* Task to complete *
In the material below, the required lines run from the one containing "#[export] Instance IPPoolSpec_shown" through the one containing "IPPoolStatus_ScopeDigest : string;". Copy those lines exactly, ends included, and nothing else.

* Data to use *
========================
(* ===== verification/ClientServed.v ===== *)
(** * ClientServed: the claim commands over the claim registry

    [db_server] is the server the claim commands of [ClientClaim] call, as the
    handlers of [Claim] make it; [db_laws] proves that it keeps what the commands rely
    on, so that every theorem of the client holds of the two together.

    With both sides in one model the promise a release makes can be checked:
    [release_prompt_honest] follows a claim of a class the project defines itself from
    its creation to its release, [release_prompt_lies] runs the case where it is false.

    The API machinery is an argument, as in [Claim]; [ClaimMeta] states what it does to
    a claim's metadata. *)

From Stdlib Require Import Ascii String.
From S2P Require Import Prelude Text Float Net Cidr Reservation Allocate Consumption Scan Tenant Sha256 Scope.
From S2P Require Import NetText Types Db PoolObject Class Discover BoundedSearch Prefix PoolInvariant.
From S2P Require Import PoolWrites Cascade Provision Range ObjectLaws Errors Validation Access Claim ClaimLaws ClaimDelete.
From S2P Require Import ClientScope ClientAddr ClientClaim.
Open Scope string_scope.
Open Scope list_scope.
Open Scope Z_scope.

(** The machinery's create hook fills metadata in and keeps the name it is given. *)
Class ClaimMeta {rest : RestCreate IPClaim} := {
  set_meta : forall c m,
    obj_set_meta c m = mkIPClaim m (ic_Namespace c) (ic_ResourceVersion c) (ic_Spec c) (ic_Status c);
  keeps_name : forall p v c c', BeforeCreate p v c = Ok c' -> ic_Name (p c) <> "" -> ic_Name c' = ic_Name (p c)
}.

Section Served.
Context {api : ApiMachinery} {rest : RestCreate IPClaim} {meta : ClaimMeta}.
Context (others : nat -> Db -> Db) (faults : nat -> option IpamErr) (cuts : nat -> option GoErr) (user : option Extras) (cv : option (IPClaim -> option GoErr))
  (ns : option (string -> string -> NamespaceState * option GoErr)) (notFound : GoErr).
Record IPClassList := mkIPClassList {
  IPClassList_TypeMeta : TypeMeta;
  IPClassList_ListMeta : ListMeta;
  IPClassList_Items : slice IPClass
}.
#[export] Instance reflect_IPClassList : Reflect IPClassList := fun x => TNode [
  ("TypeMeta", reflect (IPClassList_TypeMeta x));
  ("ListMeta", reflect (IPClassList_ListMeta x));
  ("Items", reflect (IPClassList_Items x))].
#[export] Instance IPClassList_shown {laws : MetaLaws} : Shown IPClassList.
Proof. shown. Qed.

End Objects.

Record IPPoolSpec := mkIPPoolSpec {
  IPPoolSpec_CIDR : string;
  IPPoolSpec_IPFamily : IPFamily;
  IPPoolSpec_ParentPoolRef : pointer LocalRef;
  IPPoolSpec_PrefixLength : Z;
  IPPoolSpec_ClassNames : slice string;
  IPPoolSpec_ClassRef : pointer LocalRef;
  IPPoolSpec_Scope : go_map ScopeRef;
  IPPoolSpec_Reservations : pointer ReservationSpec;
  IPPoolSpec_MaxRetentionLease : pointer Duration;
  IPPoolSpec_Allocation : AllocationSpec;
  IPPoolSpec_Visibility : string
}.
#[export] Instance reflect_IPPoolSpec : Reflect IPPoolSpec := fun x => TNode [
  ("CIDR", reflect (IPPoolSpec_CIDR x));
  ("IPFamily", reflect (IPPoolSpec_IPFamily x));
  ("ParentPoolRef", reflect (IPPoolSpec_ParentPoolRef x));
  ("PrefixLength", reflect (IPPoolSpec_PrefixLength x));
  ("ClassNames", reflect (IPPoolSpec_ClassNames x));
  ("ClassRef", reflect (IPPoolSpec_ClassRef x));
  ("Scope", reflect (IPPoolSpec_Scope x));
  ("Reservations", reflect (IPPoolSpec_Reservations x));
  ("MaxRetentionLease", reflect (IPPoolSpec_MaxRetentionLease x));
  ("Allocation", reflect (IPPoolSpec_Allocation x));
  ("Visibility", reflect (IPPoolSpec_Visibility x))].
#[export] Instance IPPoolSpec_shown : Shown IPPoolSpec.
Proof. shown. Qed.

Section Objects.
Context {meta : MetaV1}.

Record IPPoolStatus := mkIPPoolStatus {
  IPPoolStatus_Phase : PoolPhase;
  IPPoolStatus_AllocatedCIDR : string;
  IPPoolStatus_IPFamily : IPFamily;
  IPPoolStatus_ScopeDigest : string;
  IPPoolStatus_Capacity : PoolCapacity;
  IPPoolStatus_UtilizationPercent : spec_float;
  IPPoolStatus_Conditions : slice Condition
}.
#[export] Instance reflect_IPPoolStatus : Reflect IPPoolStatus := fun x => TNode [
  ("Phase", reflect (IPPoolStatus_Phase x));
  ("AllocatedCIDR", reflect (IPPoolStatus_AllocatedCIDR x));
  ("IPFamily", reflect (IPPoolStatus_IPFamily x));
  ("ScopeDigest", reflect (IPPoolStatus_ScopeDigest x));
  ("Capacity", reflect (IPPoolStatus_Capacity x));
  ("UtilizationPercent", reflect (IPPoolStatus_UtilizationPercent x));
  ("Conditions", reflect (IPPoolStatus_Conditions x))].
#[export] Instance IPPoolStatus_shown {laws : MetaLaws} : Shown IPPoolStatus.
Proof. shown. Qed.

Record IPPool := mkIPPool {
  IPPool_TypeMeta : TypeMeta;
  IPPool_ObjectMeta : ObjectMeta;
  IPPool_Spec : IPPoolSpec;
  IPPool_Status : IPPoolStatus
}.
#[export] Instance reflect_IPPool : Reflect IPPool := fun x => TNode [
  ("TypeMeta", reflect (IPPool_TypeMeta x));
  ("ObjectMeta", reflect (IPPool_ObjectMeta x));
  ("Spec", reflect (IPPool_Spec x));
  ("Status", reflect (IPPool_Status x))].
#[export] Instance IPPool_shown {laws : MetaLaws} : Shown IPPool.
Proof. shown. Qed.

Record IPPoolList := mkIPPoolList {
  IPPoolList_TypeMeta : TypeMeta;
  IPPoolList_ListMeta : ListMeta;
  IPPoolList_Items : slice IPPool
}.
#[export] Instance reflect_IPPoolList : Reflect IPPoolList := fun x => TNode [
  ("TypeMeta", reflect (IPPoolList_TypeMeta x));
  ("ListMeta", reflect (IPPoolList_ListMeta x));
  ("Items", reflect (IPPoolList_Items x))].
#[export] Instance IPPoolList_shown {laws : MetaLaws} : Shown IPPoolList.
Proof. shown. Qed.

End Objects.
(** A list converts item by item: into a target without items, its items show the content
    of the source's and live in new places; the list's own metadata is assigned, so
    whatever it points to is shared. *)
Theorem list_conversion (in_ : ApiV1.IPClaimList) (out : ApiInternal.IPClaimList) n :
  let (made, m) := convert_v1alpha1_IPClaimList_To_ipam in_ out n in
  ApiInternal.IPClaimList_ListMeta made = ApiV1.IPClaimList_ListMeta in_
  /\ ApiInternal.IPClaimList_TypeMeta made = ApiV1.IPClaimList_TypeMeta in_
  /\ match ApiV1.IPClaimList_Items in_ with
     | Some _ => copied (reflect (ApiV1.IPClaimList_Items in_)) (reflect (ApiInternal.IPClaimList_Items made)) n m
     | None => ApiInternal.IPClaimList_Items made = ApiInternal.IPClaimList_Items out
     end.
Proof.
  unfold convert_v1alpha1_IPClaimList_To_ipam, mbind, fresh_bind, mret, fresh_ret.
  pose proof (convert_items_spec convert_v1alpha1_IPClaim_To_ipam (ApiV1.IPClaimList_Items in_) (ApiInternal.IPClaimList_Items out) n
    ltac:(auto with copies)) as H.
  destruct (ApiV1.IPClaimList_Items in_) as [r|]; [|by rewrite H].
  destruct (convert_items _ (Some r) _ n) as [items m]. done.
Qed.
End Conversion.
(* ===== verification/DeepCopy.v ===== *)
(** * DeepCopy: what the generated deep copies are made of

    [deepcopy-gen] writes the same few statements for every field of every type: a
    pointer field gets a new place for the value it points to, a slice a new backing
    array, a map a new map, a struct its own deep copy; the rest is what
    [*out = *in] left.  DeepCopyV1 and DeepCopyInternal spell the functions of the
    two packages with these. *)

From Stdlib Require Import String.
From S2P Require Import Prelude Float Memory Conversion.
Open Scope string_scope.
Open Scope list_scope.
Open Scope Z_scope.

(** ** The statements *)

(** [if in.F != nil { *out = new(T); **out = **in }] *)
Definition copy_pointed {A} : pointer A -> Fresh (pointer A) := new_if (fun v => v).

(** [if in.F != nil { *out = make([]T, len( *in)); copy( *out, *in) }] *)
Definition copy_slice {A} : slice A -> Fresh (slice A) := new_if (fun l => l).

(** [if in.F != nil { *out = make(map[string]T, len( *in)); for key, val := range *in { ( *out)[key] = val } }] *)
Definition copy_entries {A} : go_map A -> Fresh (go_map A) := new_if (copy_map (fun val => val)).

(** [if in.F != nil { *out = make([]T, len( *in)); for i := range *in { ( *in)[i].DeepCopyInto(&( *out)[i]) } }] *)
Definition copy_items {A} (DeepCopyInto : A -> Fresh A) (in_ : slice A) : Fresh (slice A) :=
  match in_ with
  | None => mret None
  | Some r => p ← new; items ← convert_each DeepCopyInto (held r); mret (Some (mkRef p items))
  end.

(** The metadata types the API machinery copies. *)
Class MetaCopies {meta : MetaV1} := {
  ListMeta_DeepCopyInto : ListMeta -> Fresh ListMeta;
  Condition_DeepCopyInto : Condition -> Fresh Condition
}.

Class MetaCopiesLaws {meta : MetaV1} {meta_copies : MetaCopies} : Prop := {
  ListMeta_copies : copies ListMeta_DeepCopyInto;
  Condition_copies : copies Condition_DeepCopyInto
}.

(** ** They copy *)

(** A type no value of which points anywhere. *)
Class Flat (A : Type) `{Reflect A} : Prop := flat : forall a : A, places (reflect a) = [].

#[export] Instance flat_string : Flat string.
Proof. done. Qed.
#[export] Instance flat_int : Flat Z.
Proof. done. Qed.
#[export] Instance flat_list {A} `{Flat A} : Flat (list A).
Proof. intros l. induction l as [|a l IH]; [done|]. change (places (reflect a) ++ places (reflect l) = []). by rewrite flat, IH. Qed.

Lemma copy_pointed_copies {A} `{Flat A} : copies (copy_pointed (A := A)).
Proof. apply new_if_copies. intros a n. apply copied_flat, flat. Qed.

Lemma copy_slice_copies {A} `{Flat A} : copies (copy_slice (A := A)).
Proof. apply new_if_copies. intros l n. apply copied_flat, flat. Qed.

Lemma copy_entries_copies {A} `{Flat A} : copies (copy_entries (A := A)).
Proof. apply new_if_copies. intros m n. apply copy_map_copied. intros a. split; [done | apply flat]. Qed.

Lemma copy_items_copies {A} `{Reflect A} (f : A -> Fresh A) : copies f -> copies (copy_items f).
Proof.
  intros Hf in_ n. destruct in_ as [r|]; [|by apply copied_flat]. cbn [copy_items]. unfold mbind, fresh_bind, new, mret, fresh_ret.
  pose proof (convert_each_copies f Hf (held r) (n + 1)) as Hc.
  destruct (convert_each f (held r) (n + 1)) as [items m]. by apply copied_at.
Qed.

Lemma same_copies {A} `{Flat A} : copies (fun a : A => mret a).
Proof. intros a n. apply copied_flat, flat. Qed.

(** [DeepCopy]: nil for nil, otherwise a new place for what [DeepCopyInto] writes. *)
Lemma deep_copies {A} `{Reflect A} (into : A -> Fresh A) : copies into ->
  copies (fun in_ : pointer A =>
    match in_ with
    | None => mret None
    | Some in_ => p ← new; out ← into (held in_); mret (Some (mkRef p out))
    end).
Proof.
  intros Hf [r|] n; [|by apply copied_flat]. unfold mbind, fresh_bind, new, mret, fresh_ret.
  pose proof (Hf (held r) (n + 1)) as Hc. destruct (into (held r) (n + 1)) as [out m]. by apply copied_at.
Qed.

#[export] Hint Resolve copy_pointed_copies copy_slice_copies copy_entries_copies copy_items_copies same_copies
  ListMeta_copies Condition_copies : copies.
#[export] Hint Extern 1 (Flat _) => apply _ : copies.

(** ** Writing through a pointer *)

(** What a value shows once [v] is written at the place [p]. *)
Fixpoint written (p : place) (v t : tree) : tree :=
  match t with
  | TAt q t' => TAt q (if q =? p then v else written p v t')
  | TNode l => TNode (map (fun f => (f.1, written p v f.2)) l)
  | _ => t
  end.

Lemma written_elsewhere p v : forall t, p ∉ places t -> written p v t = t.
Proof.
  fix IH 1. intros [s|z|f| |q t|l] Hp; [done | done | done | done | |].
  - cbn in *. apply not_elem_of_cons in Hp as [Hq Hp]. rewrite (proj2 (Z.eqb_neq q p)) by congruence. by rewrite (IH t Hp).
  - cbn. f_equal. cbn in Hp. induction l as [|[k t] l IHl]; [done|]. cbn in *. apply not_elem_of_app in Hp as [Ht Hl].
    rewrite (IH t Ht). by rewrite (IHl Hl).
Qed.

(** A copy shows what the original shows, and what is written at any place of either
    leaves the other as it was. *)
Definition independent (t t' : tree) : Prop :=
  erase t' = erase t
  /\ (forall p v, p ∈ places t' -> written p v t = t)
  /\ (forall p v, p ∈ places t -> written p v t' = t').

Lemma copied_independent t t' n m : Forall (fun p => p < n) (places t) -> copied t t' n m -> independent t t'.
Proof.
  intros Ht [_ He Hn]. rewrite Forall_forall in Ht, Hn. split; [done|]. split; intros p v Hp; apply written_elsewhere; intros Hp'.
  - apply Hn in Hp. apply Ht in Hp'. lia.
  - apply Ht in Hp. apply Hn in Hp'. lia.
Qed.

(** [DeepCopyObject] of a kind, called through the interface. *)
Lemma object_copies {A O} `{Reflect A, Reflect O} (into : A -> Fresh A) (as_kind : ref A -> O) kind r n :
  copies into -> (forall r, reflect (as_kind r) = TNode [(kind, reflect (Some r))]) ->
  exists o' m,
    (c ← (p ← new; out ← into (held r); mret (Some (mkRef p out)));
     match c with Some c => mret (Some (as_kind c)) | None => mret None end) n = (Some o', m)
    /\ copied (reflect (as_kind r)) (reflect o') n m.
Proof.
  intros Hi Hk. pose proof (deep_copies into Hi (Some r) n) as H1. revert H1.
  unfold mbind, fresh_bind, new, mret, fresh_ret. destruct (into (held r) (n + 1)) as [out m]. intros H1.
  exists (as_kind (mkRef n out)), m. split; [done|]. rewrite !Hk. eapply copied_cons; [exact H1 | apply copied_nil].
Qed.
========================
* Result of this task *
#[export] Instance IPPoolSpec_shown : Shown IPPoolSpec.
Proof. shown. Qed.

Section Objects.
Context {meta : MetaV1}.

Record IPPoolStatus := mkIPPoolStatus {
  IPPoolStatus_Phase : PoolPhase;
  IPPoolStatus_AllocatedCIDR : string;
  IPPoolStatus_IPFamily : IPFamily;
  IPPoolStatus_ScopeDigest : string;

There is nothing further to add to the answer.